(** With start 0, end 10 and step 5 the grid has 3 points. A sample at 15
    has slot 3 and makes materialization fail; a sample at -5 has slot -1
    and is stored in the last cell of the row. *)
Lemma matrix_out_of_grid_not_dropped :
  arange_len f0 (fadd f10 f_1e_6) f5 = Ok 3
  ∧ slot f0 f5 f15 = 3%Z
  ∧ @_matrix_to_numpy ascii_externals (one_sample f15) f0 f10 f5 = Raise IndexError
  ∧ slot f0 f5 f_minus_5 = (-1)%Z
  ∧ buffer (@_matrix_to_numpy ascii_externals (one_sample f_minus_5) f0 f10 f5)
    = Ok [[nan; nan; float_of_Z 7]].
Proof. vm_compute. repeat split. Qed.

Lemma matrix_sample_out_of_grid_witness :
  arange_len f0 (fadd f10 f_1e_6) f5 = Ok 3
  ∧ (- 3 ≤ slot f0 f5 f_minus_5 < 0)%Z
  ∧ (∃ e, @_matrix_to_numpy ascii_externals (one_sample f15) f0 f10 f5 = Raise e)
  ∧ (∃ x row, parse_float (str "7") = Ok x ∧ [[nan; nan; float_of_Z 7]] !! 0 = Some row
              ∧ row !! Z.to_nat (slot f0 f5 f_minus_5 + 3) = Some x).
Proof.
  split; [by vm_compute|]. split; [by vm_compute|]. split.
  - apply (@matrix_sample_out_of_grid ascii_externals (one_sample f15) f0 f10 f5 3
             0 (one_sample_series f15) 0 f15 (str "7")); [by vm_compute|reflexivity|reflexivity|].
    right. vm_compute. discriminate.
  - pose proof (@matrix_sample_out_of_grid ascii_externals (one_sample f_minus_5) f0 f10 f5 3
                  0 (one_sample_series f_minus_5) 0 f_minus_5 (str "7")
                  ltac:(by vm_compute) eq_refl eq_refl) as Hthm.
    cbv zeta in Hthm. destruct Hthm as [_ Hin].
    destruct (Hin [[nan; nan; float_of_Z 7]] [{[ str "job" := str "node" ]}]
                [f0; fadd f0 f5; fadd f0 (fmul (float_of_Z 2) (fsub (fadd f0 f5) f0))]
                ltac:(by vm_compute)) as (_ & _ & Hneg).
    apply Hneg.
    + by vm_compute.
    + intros [|j'] t' v' Hlt Hj'; [lia|done].
Defined.

(** ** Sorting *)

Section Sorting.
Context {A : Type} (leb : A → A → bool).
Let R (a b : A) : Prop := leb a b = true.

Lemma insert_by_Permutation x l : insert_by leb x l ≡ₚ x :: l.
Proof.
  induction l as [|y l IH]; simpl; [done|].
  destruct (leb x y); [done|]. rewrite IH. apply Permutation_swap.
Qed.

Lemma py_sorted_Permutation l : py_sorted leb l ≡ₚ l.
Proof.
  induction l as [|x l IH]; simpl; [done|].
  unfold py_sorted in *. simpl. rewrite insert_by_Permutation. by f_equiv.
Qed.

Hypothesis leb_total : ∀ a b, leb a b = false → leb b a = true.
Hypothesis leb_trans : ∀ a b c, leb a b = true → leb b c = true → leb a c = true.

Lemma insert_by_sorted x l :
  StronglySorted R l → StronglySorted R (insert_by leb x l).
Proof.
  induction 1 as [|y l Hs IH Hall]; simpl.
  - repeat constructor.
  - destruct (leb x y) eqn:Hxy.
    + constructor; [by constructor|]. constructor; [done|].
      eapply Forall_impl; [exact Hall|]. intros z Hz. by eapply leb_trans.
    + constructor; [done|]. rewrite insert_by_Permutation.
      constructor; [by apply leb_total|done].
Qed.

Lemma py_sorted_sorted l : StronglySorted R (py_sorted leb l).
Proof.
  induction l as [|x l IH]; [constructor|].
  unfold py_sorted in *. simpl. by apply insert_by_sorted.
Qed.

End Sorting.

Lemma lex_leb_total a b : lex_leb a b = false → lex_leb b a = true.
Proof.
  revert b. induction a as [|x a IH]; intros [|y b]; simpl; try done.
  destruct (x <? y)%N eqn:Hxy; [done|]. apply N.ltb_ge in Hxy.
  destruct (x =? y)%N eqn:Exy.
  - apply N.eqb_eq in Exy as ->. rewrite N.ltb_irrefl, N.eqb_refl. apply IH.
  - apply N.eqb_neq in Exy. intros _.
    assert ((y <? x)%N = true) as -> by (apply N.ltb_lt; lia). done.
Qed.

Lemma lex_leb_trans a b c : lex_leb a b = true → lex_leb b c = true → lex_leb a c = true.
Proof.
  revert b c. induction a as [|x a IH]; intros [|y b] [|z c]; simpl; try done.
  destruct (x <? y)%N eqn:Hxy.
  - apply N.ltb_lt in Hxy. intros _.
    destruct (y <? z)%N eqn:Hyz.
    + apply N.ltb_lt in Hyz. intros _.
      assert ((x <? z)%N = true) as -> by (apply N.ltb_lt; lia). done.
    + destruct (y =? z)%N eqn:Eyz; [|done]. apply N.eqb_eq in Eyz as <-. intros _.
      assert ((x <? y)%N = true) as -> by (by apply N.ltb_lt). done.
  - destruct (x =? y)%N eqn:Exy; [|done]. apply N.eqb_eq in Exy as <-.
    intros Hab. destruct (x <? z)%N; [done|]. destruct (x =? z)%N; [|done].
    by apply IH.
Qed.
(** A running orchestrator with [max_restart_attempts = 1] whose
    classification agent has exhausted its retries. *)
Definition classification_in_error : Orch :=
  let o := snd (start all_well (__init__ true 1)) in
  with_agents
    (map (fun na =>
            if bool_decide (fst na = "classification")
            then (fst na,
                  snd (BaseAgent.run_iteration BaseAgent.failing_pass (snd na)))
            else na)
         (_agents o)) o.

End Orchestrator.

(* ===================================================================== *)
(** * document_retrieval_agent.py, email_retrieval_agent.py,
      classification_agent.py: the job queue *)
(* ===================================================================== *)

Module RetrievalAgent.

(** A job dict of [_pending_jobs].  [request_id] is what the handler read
    with [event.data.get] ([None] when the event has no such entry);
    [content] stands for the other entries, which the queue does not
    read. *)
Record Job : Type := mkJob {
  request_id : option Z;
  content : string
}.

#[global] Instance Job_eq_dec : EqDecision Job.
Proof. solve_decision. Defined.

(** What a cycle does outside the queue. *)
Inductive Action : Type :=
| ResetStats                                   (* [_reset_stats] *)
| ProcessJob (job : Job)                       (* [_process_..._job(job)] *)
| EmitJobFailed (job : Job) (error : string).  (* [_emit_job_failed] *)

(** The result of awaiting [_process_retrieval_job] (in the classification
    agent, [_process_classification_job]): it returns, raises an
    [Exception], or the task is cancelled meanwhile. *)
Inductive JobResult : Type :=
| Done
| Fails (error : string)
| Cancelled.
(** * Azure driver: multi-part streams, header elision, handle registry

    Shallow embedding of [src/azureplugin.cpp] (khiopsdriver-azure) and
    proofs about the virtual multi-part stream abstraction it implements. *)

From Stdlib.Strings Require Import Byte Ascii String.
From stdpp Require Import base numbers list strings pretty.

Local Open Scope Z_scope.

(** ** Machine integers

    [long long], [tOffset] and [int64_t] are 64-bit signed integers, [size_t]
    is a 64-bit unsigned integer.  Values are kept in [Z]; the wrap-around of
    every arithmetic operation of the source is written out. *)

Definition max_val : Z := 2 ^ 63 - 1.
Definition min_val : Z := - 2 ^ 63.
Definition size_max : Z := 2 ^ 64 - 1.

Definition wrap64 (z : Z) : Z := (z + 2 ^ 63) `mod` 2 ^ 64 - 2 ^ 63.
Definition wrapU64 (z : Z) : Z := z `mod` 2 ^ 64.

Definition add64 (a b : Z) : Z := wrap64 (a + b).
Definition sub64 (a b : Z) : Z := wrap64 (a - b).
Definition mulU64 (a b : Z) : Z := wrapU64 (a * b).

Definition in_int64 (z : Z) : Prop := min_val <= z <= max_val.

(** ** Constants of the driver interface *)

(** Modelled from the spec: the sentinel values of [azureplugin_internal.h],
    which is not part of the sources at hand.  Every failure is "a sentinel
    failure value appropriate to its return type (a negative size, a null
    handle, a non-success status)"; the test of the size query expects [-1]. *)
Definition kSuccess : Z := 1.
Definition kFailure : Z := 0.
Definition kFalse : Z := 0.
Definition kTrue : Z := 1.
Definition kBadSize : Z := -1.
Definition kCloseSuccess : Z := 0.
Definition kCloseEOF : Z := -1.

(** [std::ios::beg], [std::ios::cur] and [std::ios::end]. *)
Definition ios_beg : Z := 0.
Definition ios_cur : Z := 1.
Definition ios_end : Z := 2.

(** [std::to_string] on a signed integer. *)
Definition to_string (z : Z) : string := pretty z.

(** ** Streams and the handle registry *)

(** A handle is the address of the stream object it designates. *)
Definition Handle : Type := Z.
Definition nullptr : Handle := 0.

(** Modelled from the spec: the [Reader] structure of
    [azureplugin_internal.h].  The fields are the ones the source reads and
    writes; the constructor receives bucket, object, offset, common header
    length, part names and cumulative sizes, and the total size is the last
    cumulative size ("total logical size = cumulative-logical-size.last (or 0
    if empty)"). *)
Record Reader : Type := mkReader {
  bucketname_ : string;
  filename_ : string;
  offset_ : Z;
  commonHeaderLength_ : Z;
  filenames_ : list string;
  cumulativeSize_ : list Z;
  total_size_ : Z
}.

Definition make_Reader (bucket object : string) (offset commonHeaderLength : Z)
    (filenames : list string) (cumulativeSize : list Z) : Reader :=
  {| bucketname_ := bucket; filename_ := object; offset_ := offset;
     commonHeaderLength_ := commonHeaderLength; filenames_ := filenames;
     cumulativeSize_ := cumulativeSize;
     total_size_ := default 0 (last cumulativeSize) |}.

Definition set_offset (r : Reader) (o : Z) : Reader :=
  {| bucketname_ := bucketname_ r; filename_ := filename_ r; offset_ := o;
     commonHeaderLength_ := commonHeaderLength_ r; filenames_ := filenames_ r;
     cumulativeSize_ := cumulativeSize_ r; total_size_ := total_size_ r |}.

(** Modelled from the spec: the [Writer] structure of
    [azureplugin_internal.h]: container, bound part name and the append client
    created for that pair ("append-only cursor bound to exactly one physical
    part"). *)
Record Writer : Type := mkWriter {
  writer_bucketname_ : string;
  writer_filename_ : string
}.

(** [StreamVec<Stream>]: a vector of owning pointers; an entry is the address
    of the stream together with the stream it points to. *)
Abbreviation StreamVec Stream := (list (Handle * Stream)).

(** The global variables of the driver. *)
Record Driver : Type := mkDriver {
  bIsConnected : Z;
  lastError : string;
  active_reader_handles : StreamVec Reader;
  active_writer_handles : StreamVec Writer
}.

Definition LogError (msg : string) (d : Driver) : Driver :=
  {| bIsConnected := bIsConnected d; lastError := msg;
     active_reader_handles := active_reader_handles d;
     active_writer_handles := active_writer_handles d |}.

Definition set_readers (hs : StreamVec Reader) (d : Driver) : Driver :=
  {| bIsConnected := bIsConnected d; lastError := lastError d;
     active_reader_handles := hs;
     active_writer_handles := active_writer_handles d |}.

Definition set_writers (hs : StreamVec Writer) (d : Driver) : Driver :=
  {| bIsConnected := bIsConnected d; lastError := lastError d;
     active_reader_handles := active_reader_handles d;
     active_writer_handles := hs |}.

(** [FindHandle]: [std::find_if] on the address; the position of the first
    entry whose pointer is [h], or [None] for [end()]. *)
Definition FindHandle {Stream : Type} (h : Handle) (handles : StreamVec Stream)
    : option (nat * (Handle * Stream)) :=
  list_find (λ act_h_ptr, h = act_h_ptr.1) handles.

Definition FindReader (h : Handle) (d : Driver) := FindHandle h (active_reader_handles d).
Definition FindWriter (h : Handle) (d : Driver) := FindHandle h (active_writer_handles d).

(** [EraseRemove]: [*pos = std::move(handles.back()); handles.pop_back();]. *)
Definition EraseRemove {Stream : Type} (pos : nat) (handles : StreamVec Stream)
    : StreamVec Stream :=
  match last handles with
  | Some back => take (length handles - 1) (<[pos := back]> handles)
  | None => handles
  end.
(** ** Construction *)

Lemma Caesar_int (i : Z) (text : str) :
  Caesar (VInt i) text
  = if (0 <=? i) && (i <=? 25) then inr (Cipher_init Caesar_class i text)
    else inl (AssertionError msg_range).
Proof. unfold Caesar. simpl. destruct ((0 <=? i) && (i <=? 25)); reflexivity. Qed.

Lemma Unicode_Substitution_int (i : Z) (text : str) :
  Unicode_Substitution (VInt i) text
  = if (0 <=? i) && (i <=? 65534)
    then inr (set_max_ord (Cipher_init Unicode_Substitution_class i text) 65535)
    else inl (AssertionError msg_range).
Proof.
  unfold Unicode_Substitution. simpl.
  destruct ((0 <=? i) && (i <=? 65534)); reflexivity.
Qed.

Lemma Caesar_not_int (v : value) (text : str) :
  isinstance_int v = false -> Caesar v text = inl (AssertionError msg_integer).
Proof. intros Hv. unfold Caesar. rewrite Hv. reflexivity. Qed.

Lemma Unicode_Substitution_not_int (v : value) (text : str) :
  isinstance_int v = false ->
  Unicode_Substitution v text = inl (AssertionError msg_integer).
Proof. intros Hv. unfold Unicode_Substitution. rewrite Hv. reflexivity. Qed.

Lemma isinstance_int_spec (v : value) :
  isinstance_int v = true <-> exists i, v = VInt i.
Proof.
  split.
  - destruct v; simpl; try discriminate. intros _. now eexists.
  - intros [i ->]. reflexivity.
Qed.

(** C7: [Caesar(n, text)] raises the assertion error exactly when [n] is
    not an integer or lies outside 0..25, and returns a job otherwise;
    [Caesar(-1, "x")], [Caesar(26, "x")] and [Caesar(1.5, "x")] fail,
    [Caesar(0, "x")] and [Caesar(25, "x")] return a job. *)
Theorem caesar_construction_bounds :
  (forall v text,
      (exists msg, Caesar v text = inl (AssertionError msg))
      <-> (isinstance_int v = false \/ exists i, v = VInt i /\ ~ 0 <= i <= 25))
  /\ (forall v text,
         (exists job, Caesar v text = inr job)
         <-> exists i, v = VInt i /\ 0 <= i <= 25)
  /\ (forall v text e, Caesar v text = inl e -> exists msg, e = AssertionError msg)
  /\ Caesar (VInt (-1)) (of_string "x") = inl (AssertionError msg_range)
  /\ Caesar (VInt 26) (of_string "x") = inl (AssertionError msg_range)
  /\ Caesar (VFloat 3 (-1)) (of_string "x") = inl (AssertionError msg_integer)
  /\ Caesar (VInt 0) (of_string "x")
     = inr (Cipher_init Caesar_class 0 (of_string "x"))
  /\ Caesar (VInt 25) (of_string "x")
     = inr (Cipher_init Caesar_class 25 (of_string "x")).
Proof.
  assert (R : forall i, (0 <=? i) && (i <=? 25) = true <-> 0 <= i <= 25).
  { intros i. rewrite andb_true_iff, !Z.leb_le. reflexivity. }
  repeat split; try reflexivity.
  - intros [msg Hm]. destruct (isinstance_int v) eqn:Ev; [right | now left].
    apply isinstance_int_spec in Ev. destruct Ev as [i ->]. exists i.
    split; [reflexivity|]. intros Hi. apply R in Hi.
    rewrite Caesar_int, Hi in Hm. discriminate.
  - intros [Hv | [i [-> Hi]]].
    + exists msg_integer. now apply Caesar_not_int.
    + exists msg_range. rewrite Caesar_int.
      destruct ((0 <=? i) && (i <=? 25)) eqn:E; [|reflexivity].
      apply R in E. contradiction.
  - intros [job Hj]. destruct (isinstance_int v) eqn:Ev.
    + apply isinstance_int_spec in Ev. destruct Ev as [i ->]. exists i.
      split; [reflexivity|]. apply R.
      rewrite Caesar_int in Hj. destruct ((0 <=? i) && (i <=? 25)); [reflexivity|discriminate].
    + rewrite Caesar_not_int in Hj by assumption. discriminate.
  - intros [i [-> Hi]]. apply R in Hi. rewrite Caesar_int, Hi. now eexists.
  - intros v text e He. destruct (isinstance_int v) eqn:Ev.
    + apply isinstance_int_spec in Ev. destruct Ev as [i ->].
      rewrite Caesar_int in He.
      destruct ((0 <=? i) && (i <=? 25)); [discriminate|].
      injection He as <-. now eexists.
    + rewrite Caesar_not_int in He by assumption. injection He as <-. now eexists.
Qed.
(** X1: on a work area that leaves room for the widget and both margins,
    [ensureWidgetInBounds] keeps the widget's size, puts it at least 8 pixels
    from every edge of the work area, and moves it only if it was not
    already there. *)
Theorem ensureWidgetInBounds_inside_margins scr w :
  width w + 16 <= screenWidth scr ->
  height w + 16 <= screenHeight scr ->
  exists w',
    ensureWidgetInBounds scr (Some w) = Some w' /\
    width w' = width w /\ height w' = height w /\
    8 <= x w' /\ x w' + width w' <= screenWidth scr - 8 /\
    8 <= y w' /\ y w' + height w' <= screenHeight scr - 8 /\
    (w' = w <->
     8 <= x w /\ x w + width w <= screenWidth scr - 8 /\
     8 <= y w /\ y w + height w <= screenHeight scr - 8).
Proof.
  intros Hw Hh. exists (ensureInBounds 8 scr w).
  destruct (GeometryProps.ensureInBounds_size 8 scr w) as [Sw Sh].
  destruct (GeometryProps.ensureInBounds_fits 8 scr w) as (Hx & Hx' & Hy & Hy');
    [lia | lia |].
  repeat (split; [first [reflexivity | assumption]|]).
  split.
  - intros E. rewrite E in Hx, Hx', Hy, Hy'. auto.
  - intros (? & ? & ? & ?).
    apply GeometryProps.ensureInBounds_fixpoint; assumption.
Qed.

Lemma ensureWidgetInBounds_inside_margins_witness :
  exists w',
    ensureWidgetInBounds (mkArea 1440 900) (Some (mkRect 1400 (-3) 54 135))
      = Some w' /\
    w' = mkRect 1378 8 54 135.
Proof.
  destruct (ensureWidgetInBounds_inside_margins (mkArea 1440 900)
              (mkRect 1400 (-3) 54 135)) as (w' & E & _);
    [simpl; lia | simpl; lia |].
  exists w'. split; [exact E|].
  simpl in E. injection E as <-. reflexivity.
Defined.

(** X2: on such a work area the [move-widget] handler leaves the widget at
    least 8 pixels from every edge whatever the delta, keeps its size, and
    moves it by exactly the delta whenever the target position is inside
    the margins. *)
Theorem moveWidget_inside_margins scr deltaX deltaY w :
  width w + 16 <= screenWidth scr ->
  height w + 16 <= screenHeight scr ->
  let w' := moveWidget scr deltaX deltaY w in
  width w' = width w /\ height w' = height w /\
  8 <= x w' /\ x w' + width w' <= screenWidth scr - 8 /\
  8 <= y w' /\ y w' + height w' <= screenHeight scr - 8 /\
  (8 <= x w + deltaX -> x w + deltaX + width w <= screenWidth scr - 8 ->
   x w' = x w + deltaX) /\
  (8 <= y w + deltaY -> y w + deltaY + height w <= screenHeight scr - 8 ->
   y w' = y w + deltaY).
Proof.
  intros Hw Hh. unfold moveWidget, setPosition, constrain. cbv zeta.
  destruct (negb _ || negb _) eqn:E; simpl.
  - repeat split; lia.
  - apply orb_false_elim in E as [Ex Ey].
    apply negb_false_iff, Z.eqb_eq in Ex.
    apply negb_false_iff, Z.eqb_eq in Ey.
    repeat split; lia.
Qed.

**Task item:**
Only the lines from the one containing "Definition in_int64 (z" through the one containing "Definition kFailure : Z := 0." are to be retyped, both boundary lines included, with no other material.

**Result:**
Definition in_int64 (z : Z) : Prop := min_val <= z <= max_val.

(** ** Constants of the driver interface *)

(** Modelled from the spec: the sentinel values of [azureplugin_internal.h],
    which is not part of the sources at hand.  Every failure is "a sentinel
    failure value appropriate to its return type (a negative size, a null
    handle, a non-success status)"; the test of the size query expects [-1]. *)
Definition kSuccess : Z := 1.
Definition kFailure : Z := 0.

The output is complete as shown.